### Instructions for the task
Read through the listing below and return only the lines containing "Import".

### Available data
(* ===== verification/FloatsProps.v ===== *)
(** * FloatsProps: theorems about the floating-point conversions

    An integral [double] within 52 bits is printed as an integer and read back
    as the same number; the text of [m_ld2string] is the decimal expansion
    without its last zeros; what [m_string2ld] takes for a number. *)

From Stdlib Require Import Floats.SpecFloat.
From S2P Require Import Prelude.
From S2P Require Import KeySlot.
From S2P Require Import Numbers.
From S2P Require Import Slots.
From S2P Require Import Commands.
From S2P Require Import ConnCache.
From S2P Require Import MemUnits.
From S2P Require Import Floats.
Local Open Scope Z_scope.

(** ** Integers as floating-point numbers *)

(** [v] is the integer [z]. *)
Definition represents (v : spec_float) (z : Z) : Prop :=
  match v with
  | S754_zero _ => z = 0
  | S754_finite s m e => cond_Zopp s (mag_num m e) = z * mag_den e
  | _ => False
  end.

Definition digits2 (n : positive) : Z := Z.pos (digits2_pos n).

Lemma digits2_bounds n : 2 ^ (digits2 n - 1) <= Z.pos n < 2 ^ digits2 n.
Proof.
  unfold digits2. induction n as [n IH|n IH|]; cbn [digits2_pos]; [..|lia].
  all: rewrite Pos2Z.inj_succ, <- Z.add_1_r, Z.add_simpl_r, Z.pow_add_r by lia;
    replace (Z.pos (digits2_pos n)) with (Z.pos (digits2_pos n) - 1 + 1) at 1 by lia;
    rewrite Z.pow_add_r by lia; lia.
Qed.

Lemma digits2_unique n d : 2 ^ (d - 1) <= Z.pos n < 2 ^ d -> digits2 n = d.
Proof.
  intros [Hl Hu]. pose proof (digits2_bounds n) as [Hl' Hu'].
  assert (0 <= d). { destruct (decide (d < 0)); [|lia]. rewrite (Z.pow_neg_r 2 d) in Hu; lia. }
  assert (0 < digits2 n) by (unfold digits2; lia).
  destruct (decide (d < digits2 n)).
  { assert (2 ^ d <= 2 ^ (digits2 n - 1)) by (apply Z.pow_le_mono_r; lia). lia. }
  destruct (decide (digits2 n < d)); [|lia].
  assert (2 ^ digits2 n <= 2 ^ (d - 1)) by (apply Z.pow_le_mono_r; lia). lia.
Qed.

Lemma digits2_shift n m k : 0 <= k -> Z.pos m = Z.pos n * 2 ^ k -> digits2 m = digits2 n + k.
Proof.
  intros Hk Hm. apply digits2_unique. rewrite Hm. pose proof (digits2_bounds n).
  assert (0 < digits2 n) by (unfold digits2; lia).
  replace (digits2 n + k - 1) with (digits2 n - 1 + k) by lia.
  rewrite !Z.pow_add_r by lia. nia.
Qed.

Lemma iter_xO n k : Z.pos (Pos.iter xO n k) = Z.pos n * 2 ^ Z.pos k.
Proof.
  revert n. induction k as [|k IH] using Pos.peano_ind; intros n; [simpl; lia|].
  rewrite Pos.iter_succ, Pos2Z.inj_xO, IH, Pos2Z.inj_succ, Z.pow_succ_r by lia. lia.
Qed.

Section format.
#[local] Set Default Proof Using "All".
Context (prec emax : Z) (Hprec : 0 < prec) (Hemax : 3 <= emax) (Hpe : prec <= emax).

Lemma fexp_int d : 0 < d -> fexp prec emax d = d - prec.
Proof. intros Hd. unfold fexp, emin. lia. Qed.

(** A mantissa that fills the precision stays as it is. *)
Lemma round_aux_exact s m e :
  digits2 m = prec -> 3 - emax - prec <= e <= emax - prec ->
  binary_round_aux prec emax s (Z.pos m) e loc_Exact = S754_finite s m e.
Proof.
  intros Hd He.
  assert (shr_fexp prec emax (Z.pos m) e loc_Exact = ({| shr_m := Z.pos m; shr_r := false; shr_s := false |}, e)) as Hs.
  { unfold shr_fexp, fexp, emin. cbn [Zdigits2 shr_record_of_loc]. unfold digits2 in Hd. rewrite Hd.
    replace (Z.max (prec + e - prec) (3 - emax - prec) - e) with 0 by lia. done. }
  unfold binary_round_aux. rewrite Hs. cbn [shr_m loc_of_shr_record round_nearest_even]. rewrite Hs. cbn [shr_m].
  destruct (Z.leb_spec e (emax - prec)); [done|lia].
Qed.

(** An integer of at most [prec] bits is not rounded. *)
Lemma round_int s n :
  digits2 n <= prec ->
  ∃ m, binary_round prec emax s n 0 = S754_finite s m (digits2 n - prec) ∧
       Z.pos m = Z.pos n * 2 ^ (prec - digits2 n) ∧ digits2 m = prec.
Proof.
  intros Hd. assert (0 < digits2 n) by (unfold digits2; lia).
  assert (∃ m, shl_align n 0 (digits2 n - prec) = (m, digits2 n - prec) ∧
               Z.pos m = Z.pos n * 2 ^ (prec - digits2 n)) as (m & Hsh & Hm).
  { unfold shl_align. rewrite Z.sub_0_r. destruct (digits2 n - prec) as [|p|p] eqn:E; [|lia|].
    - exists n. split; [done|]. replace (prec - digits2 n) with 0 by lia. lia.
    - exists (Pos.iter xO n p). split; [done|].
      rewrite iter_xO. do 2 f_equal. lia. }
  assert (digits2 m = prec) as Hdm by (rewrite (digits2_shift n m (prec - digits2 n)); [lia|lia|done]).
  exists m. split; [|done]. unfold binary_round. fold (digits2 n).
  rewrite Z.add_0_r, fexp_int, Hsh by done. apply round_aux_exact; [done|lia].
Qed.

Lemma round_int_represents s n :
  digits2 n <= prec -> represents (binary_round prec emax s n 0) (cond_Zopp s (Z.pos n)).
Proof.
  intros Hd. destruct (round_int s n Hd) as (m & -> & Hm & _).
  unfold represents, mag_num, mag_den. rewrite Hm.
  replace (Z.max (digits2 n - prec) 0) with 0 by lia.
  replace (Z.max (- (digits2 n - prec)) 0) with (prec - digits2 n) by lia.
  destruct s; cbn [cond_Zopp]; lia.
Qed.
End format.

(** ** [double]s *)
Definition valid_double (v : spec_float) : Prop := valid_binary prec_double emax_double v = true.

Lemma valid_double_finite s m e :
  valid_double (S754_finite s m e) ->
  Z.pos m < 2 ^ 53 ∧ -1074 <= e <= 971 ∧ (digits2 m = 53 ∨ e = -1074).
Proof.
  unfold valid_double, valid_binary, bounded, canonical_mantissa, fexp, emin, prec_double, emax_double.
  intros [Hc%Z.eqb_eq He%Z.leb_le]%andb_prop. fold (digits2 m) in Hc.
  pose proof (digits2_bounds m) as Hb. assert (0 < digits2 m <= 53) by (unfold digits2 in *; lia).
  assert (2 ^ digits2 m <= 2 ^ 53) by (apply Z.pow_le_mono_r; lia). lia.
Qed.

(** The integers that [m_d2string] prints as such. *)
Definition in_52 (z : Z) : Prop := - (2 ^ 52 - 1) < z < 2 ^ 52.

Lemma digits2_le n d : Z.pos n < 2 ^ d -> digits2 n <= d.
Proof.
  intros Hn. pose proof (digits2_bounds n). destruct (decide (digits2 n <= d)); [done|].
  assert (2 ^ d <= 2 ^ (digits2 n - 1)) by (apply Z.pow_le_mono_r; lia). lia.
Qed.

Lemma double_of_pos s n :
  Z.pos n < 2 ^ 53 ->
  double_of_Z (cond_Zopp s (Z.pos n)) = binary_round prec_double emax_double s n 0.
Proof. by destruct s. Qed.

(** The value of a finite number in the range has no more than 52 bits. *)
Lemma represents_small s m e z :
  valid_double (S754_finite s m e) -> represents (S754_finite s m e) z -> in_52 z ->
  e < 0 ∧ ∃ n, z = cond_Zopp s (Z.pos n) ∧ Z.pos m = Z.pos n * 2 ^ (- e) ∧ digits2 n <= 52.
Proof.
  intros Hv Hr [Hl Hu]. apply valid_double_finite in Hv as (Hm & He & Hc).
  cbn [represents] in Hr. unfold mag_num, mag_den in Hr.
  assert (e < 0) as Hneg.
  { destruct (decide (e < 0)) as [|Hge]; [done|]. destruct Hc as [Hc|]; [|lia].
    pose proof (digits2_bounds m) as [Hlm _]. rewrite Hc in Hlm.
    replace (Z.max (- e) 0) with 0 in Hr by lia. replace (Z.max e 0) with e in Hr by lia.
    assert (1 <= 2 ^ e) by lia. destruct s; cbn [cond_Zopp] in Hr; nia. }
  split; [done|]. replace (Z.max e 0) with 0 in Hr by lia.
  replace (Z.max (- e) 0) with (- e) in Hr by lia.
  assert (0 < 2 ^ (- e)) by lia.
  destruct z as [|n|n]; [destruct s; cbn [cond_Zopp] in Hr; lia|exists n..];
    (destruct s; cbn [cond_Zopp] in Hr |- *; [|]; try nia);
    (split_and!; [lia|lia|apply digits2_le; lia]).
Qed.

### Output of the task
From Stdlib Require Import Floats.SpecFloat.
From S2P Require Import Prelude.
From S2P Require Import KeySlot.
From S2P Require Import Numbers.
From S2P Require Import Slots.
From S2P Require Import Commands.
From S2P Require Import ConnCache.
From S2P Require Import MemUnits.
From S2P Require Import Floats.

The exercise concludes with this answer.